-------- Records --------

(** C5, as stated, fails: the GET answers 200, the whole body is in the
    file, and the response is 500 all the same, because the store update
    that follows throws. *)
Lemma store_update_failure_answers_500_after_a_200_download :
  (net Demo.env_store_fails = Responded 200 Demo.png PipeFinish /\
   log (final Demo.env_store_fails (mkRequest (Some "1") Demo.url) (fresh ∅ ∅ Demo.store)) =
     [EvDbRead true; EvNewURL Demo.url;
      EvExistsSync "/app/backend/public/exports";
      EvMkdirSync "/app/backend/public/exports" true;
      EvCreateWriteStream Demo.dest; EvHttpsGet Demo.url; EvOpen Demo.dest true;
      EvStatus 200; EvPipe Demo.dest Demo.png; EvFinish Demo.dest;
      EvExistsSync Demo.dest;
      EvWriteProduct
        (mkProduct "1"
           (Some (mkProductDesign
                    (Some "http://localhost:3001/public/exports/3333-83.png")
                    [("designId", "D1")]))
           [("name", "Mug")])
        false;
      EvRespond (mkResponse 500
        (ErrorDetailsBody "Failed to download exported design"
           "EACCES: permission denied"))]) /\
  ~ (forall (env : Env) (req : DownloadExportedDesignRequest) fs ds store B,
       net env = Responded 200 B PipeFinish ->
       In (EvStatus 200) (log (final env req (fresh fs ds store))) ->
       exists url,
         outcome env req (fresh fs ds store) =
           Normal (mkResponse 200 (DownloadedBody url))).
Proof.
  split; [split; reflexivity|].
  intros claim.
  destruct (claim Demo.env_store_fails (mkRequest (Some "1") Demo.url) ∅ ∅ Demo.store
              Demo.png) as (url & Hout); [reflexivity | in_list |].
  vm_compute in Hout. discriminate Hout.
Qed.

(** C8, as stated, fails: [https://host] sent with the id of no product
    is answered 404; the URL is not looked at. *)
Lemma unknown_product_is_refused_before_the_url_is_read :
  (Url.pathname "https://host" = Some "/" /\
   Js.pop (Js.split_slash "/") = Some EmptyString /\
   log (final Demo.env_ok (mkRequest (Some "7") "https://host") (fresh ∅ ∅ Demo.store)) =
     [EvDbRead true; EvRespond (mkResponse 404 (ErrorBody "Product not found"))]) /\
  ~ (forall (env : Env) (req : DownloadExportedDesignRequest) fs ds store pathname,
       db_read_error env = None ->
       URL_pathname env (exportedDesignUrl req) = Some pathname ->
       Js.truthy (Js.pop (Js.split_slash pathname)) = false ->
       exists r, outcome env req (fresh fs ds store) = Normal r /\ status r = 500).
Proof.
  split; [repeat split; reflexivity|].
  intros claim.
  destruct (claim Demo.env_ok (mkRequest (Some "7") "https://host") ∅ ∅ Demo.store "/")
    as (r & Hout & Hstatus); [reflexivity | reflexivity | reflexivity |].
  vm_compute in Hout. injection Hout as <-. discriminate Hstatus.
Qed.


(** ** The theorems at work on concrete requests *)

(** C1, on a 404 answer. *)
Lemma failed_download_unlinks_witness :
  exists fileName before r,
    fileName_of Demo.env_404 Demo.url = Some fileName /\
    log (final Demo.env_404 (mkRequest None Demo.url) (fresh ∅ ∅ Demo.store)) =
      before ++ [EvUnlink (destinationFile Demo.env_404 fileName); EvRespond r] /\
    outcome Demo.env_404 (mkRequest None Demo.url) (fresh ∅ ∅ Demo.store) = Normal r /\
    status r = 500 /\
    files (final Demo.env_404 (mkRequest None Demo.url) (fresh ∅ ∅ Demo.store))
      !! destinationFile Demo.env_404 fileName = None.
Proof.
  apply (failed_download_unlinks_before_responding
           Demo.env_404 ∅ ∅ Demo.store (mkRequest None Demo.url));
    [in_list | reflexivity].
Defined.

(** C2, at the GET of a successful download. *)
Lemma file_opened_after_get_witness :
  exists fileName earlier ok,
    fileName_of Demo.env_ok Demo.url = Some fileName /\
    [EvDbRead true; EvNewURL Demo.url; EvExistsSync "/app/backend/public/exports";
     EvMkdirSync "/app/backend/public/exports" true; EvCreateWriteStream Demo.dest] =
      earlier ++ [EvCreateWriteStream (destinationFile Demo.env_ok fileName)] /\
    files (replay [EvDbRead true; EvNewURL Demo.url;
                   EvExistsSync "/app/backend/public/exports";
                   EvMkdirSync "/app/backend/public/exports" true;
                   EvCreateWriteStream Demo.dest] (fresh Demo.old_files ∅ Demo.store))
      !! destinationFile Demo.env_ok fileName =
      Demo.old_files !! destinationFile Demo.env_ok fileName /\
    In (EvOpen (destinationFile Demo.env_ok fileName) ok)
       [EvOpen Demo.dest true; EvStatus 200; EvPipe Demo.dest Demo.png;
        EvFinish Demo.dest; EvExistsSync Demo.dest;
        EvRespond (mkResponse 200
          (DownloadedBody "http://localhost:3001/public/exports/3333-83.png"))].
Proof.
  apply (body_written_only_after_200_but_file_opened_regardless
           Demo.env_ok Demo.old_files ∅ Demo.store (mkRequest None Demo.url)
           [EvDbRead true; EvNewURL Demo.url; EvExistsSync "/app/backend/public/exports";
            EvMkdirSync "/app/backend/public/exports" true; EvCreateWriteStream Demo.dest]
           [EvOpen Demo.dest true; EvStatus 200; EvPipe Demo.dest Demo.png;
            EvFinish Demo.dest; EvExistsSync Demo.dest;
            EvRespond (mkResponse 200
              (DownloadedBody "http://localhost:3001/public/exports/3333-83.png"))]
           (EvHttpsGet Demo.url));
    reflexivity.
Defined.

(** C3, for a product id the store does not have. *)
Lemma missing_product_witness :
  let r := mkResponse 404 (ErrorBody "Product not found") in
  outcome Demo.env_ok (mkRequest (Some "7") Demo.url) (fresh ∅ ∅ Demo.store) = Normal r /\
  log (final Demo.env_ok (mkRequest (Some "7") Demo.url) (fresh ∅ ∅ Demo.store)) =
    [EvDbRead true; EvRespond r].
Proof.
  apply (missing_product_or_design_is_refused
           Demo.env_ok ∅ ∅ Demo.store (mkRequest (Some "7") Demo.url) "7");
    [reflexivity | discriminate | reflexivity].
Defined.

(** C4, on a 404 answer. *)
Lemma non_200_status_witness :
  In (EvStatus 404)
     (log (final Demo.env_404 (mkRequest None Demo.url) (fresh ∅ ∅ Demo.store))) /\
  404 <> 200 /\
  exists fileName,
    fileName_of Demo.env_404 Demo.url = Some fileName /\
    files (final Demo.env_404 (mkRequest None Demo.url) (fresh ∅ ∅ Demo.store))
      !! destinationFile Demo.env_404 fileName = None /\
    outcome Demo.env_404 (mkRequest None Demo.url) (fresh ∅ ∅ Demo.store) =
      Normal (mkResponse 500
                (ErrorDetailsBody "Failed to download exported design"
                   "Failed to download: 404")).
Proof.
  split; [in_list|]. split; [discriminate|].
  apply (non_200_status_removes_file_and_responds_500
           Demo.env_404 ∅ ∅ Demo.store (mkRequest None Demo.url) 404);
    [in_list | discriminate].
Defined.

(** C5, for a download that succeeds. *)
Lemma successful_download_witness :
  exists pathname fileName,
    Url.pathname Demo.url = Some pathname /\
    contains_slash fileName = false /\
    (pathname = fileName \/ exists dir, pathname = dir +:+ "/" +:+ fileName) /\
    outcome Demo.env_ok (mkRequest (Some "1") Demo.url) (fresh ∅ ∅ Demo.store) =
      Normal (mkResponse 200
                (DownloadedBody ("http://localhost:3001" +:+ "/public/exports/" +:+ fileName))) /\
    files (final Demo.env_ok (mkRequest (Some "1") Demo.url) (fresh ∅ ∅ Demo.store))
      !! (destinationPath Demo.env_ok +:+ "/" +:+ fileName) = Some Demo.png.
Proof.
  apply (successful_download_stores_body_and_returns_url
           Demo.env_ok ∅ ∅ Demo.store (mkRequest (Some "1") Demo.url)
           Demo.png "http://localhost:3001");
    [reflexivity | in_list | reflexivity | reflexivity].
Defined.

(** C6, for the product with design metadata. *)
Lemma recorded_export_url_witness :
  (exists fileName,
     fileName_of Demo.env_ok Demo.url = Some fileName /\
     "http://localhost:3001/public/exports/3333-83.png" =
       designExportUrl_of Demo.env_ok fileName) /\
  exists before after,
    Demo.store = before ++ mkProduct "1" (Some (mkProductDesign None [("designId", "D1")]))
                             [("name", "Mug")] :: after /\
    products (final Demo.env_ok (mkRequest (Some "1") Demo.url) (fresh ∅ ∅ Demo.store)) =
      before ++
      mkProduct "1"
        (Some (mkProductDesign (Some "http://localhost:3001/public/exports/3333-83.png")
                 [("designId", "D1")]))
        [("name", "Mug")] :: after /\
    Forall (fun q => id q <> "1") before.
Proof.
  apply (successful_download_records_export_url
           Demo.env_ok ∅ ∅ Demo.store (mkRequest (Some "1") Demo.url) "1"
           "http://localhost:3001/public/exports/3333-83.png"
           (mkProduct "1" (Some (mkProductDesign None [("designId", "D1")])) [("name", "Mug")])
           (mkProductDesign None [("designId", "D1")]));
    [reflexivity | discriminate | reflexivity | reflexivity | reflexivity].
Defined.

(** C7, for a store file that is missing. *)
Lemma store_read_failure_escapes_the_handler :
  handler Demo.env_read_fails (mkRequest None Demo.url) (fresh ∅ ∅ Demo.store) =
    (Throw (Js.Error "ENOENT: no such file or directory"),
     record (EvDbRead false) (fresh ∅ ∅ Demo.store)).
Proof.
  apply (store_read_error_is_not_caught Demo.env_read_fails
           (mkRequest None Demo.url) (fresh ∅ ∅ Demo.store)
           (Js.Error "ENOENT: no such file or directory")).
  reflexivity.
Defined.

(** C8, on the example of the specification: [https://host] has pathname
    ["/"], sent for the product that has design metadata. *)
Lemma url_without_file_name_witness :
  let r := mkResponse 500
             (ErrorDetailsBody "Failed to download exported design"
                "Could not extract filename from export URL") in
  outcome Demo.env_ok (mkRequest (Some "1") "https://host") (fresh ∅ ∅ Demo.store) = Normal r /\
  log (final Demo.env_ok (mkRequest (Some "1") "https://host") (fresh ∅ ∅ Demo.store)) =
    [EvDbRead true; EvNewURL "https://host"; EvRespond r].
Proof.
  apply (url_without_file_name_is_rejected
           Demo.env_ok ∅ ∅ Demo.store (mkRequest (Some "1") "https://host") "/").
  - reflexivity.
  - right. exists "1", (mkProduct "1" (Some (mkProductDesign None [("designId", "D1")]))
                          [("name", "Mug")]), (mkProductDesign None [("designId", "D1")]).
    repeat split; reflexivity.
  - reflexivity.
  - right. exists EmptyString. reflexivity.
Defined.



(** X2, for a string that is no URL. *)
Lemma malformed_url_witness :
  exists details,
    let r := mkResponse 500
               (ErrorDetailsBody "Failed to download exported design" details) in
    outcome Demo.env_ok (mkRequest None "not a url") (fresh ∅ ∅ Demo.store) = Normal r /\
    log (final Demo.env_ok (mkRequest None "not a url") (fresh ∅ ∅ Demo.store)) =
      [EvDbRead true; EvNewURL "not a url"; EvRespond r].
Proof.
  apply (malformed_url_is_rejected
           Demo.env_ok ∅ ∅ Demo.store (mkRequest None "not a url"));
    [reflexivity | left; reflexivity | reflexivity].
Defined.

--------

__Exercise brief__: The lines holding the string "mkResponse" are what is needed from the material above.

__Result for this exercise__:
      EvRespond (mkResponse 500
           Normal (mkResponse 200 (DownloadedBody url))).
     [EvDbRead true; EvRespond (mkResponse 404 (ErrorBody "Product not found"))]) /\
        EvRespond (mkResponse 200
            EvRespond (mkResponse 200
  let r := mkResponse 404 (ErrorBody "Product not found") in
      Normal (mkResponse 500
      Normal (mkResponse 200
  let r := mkResponse 500
    let r := mkResponse 500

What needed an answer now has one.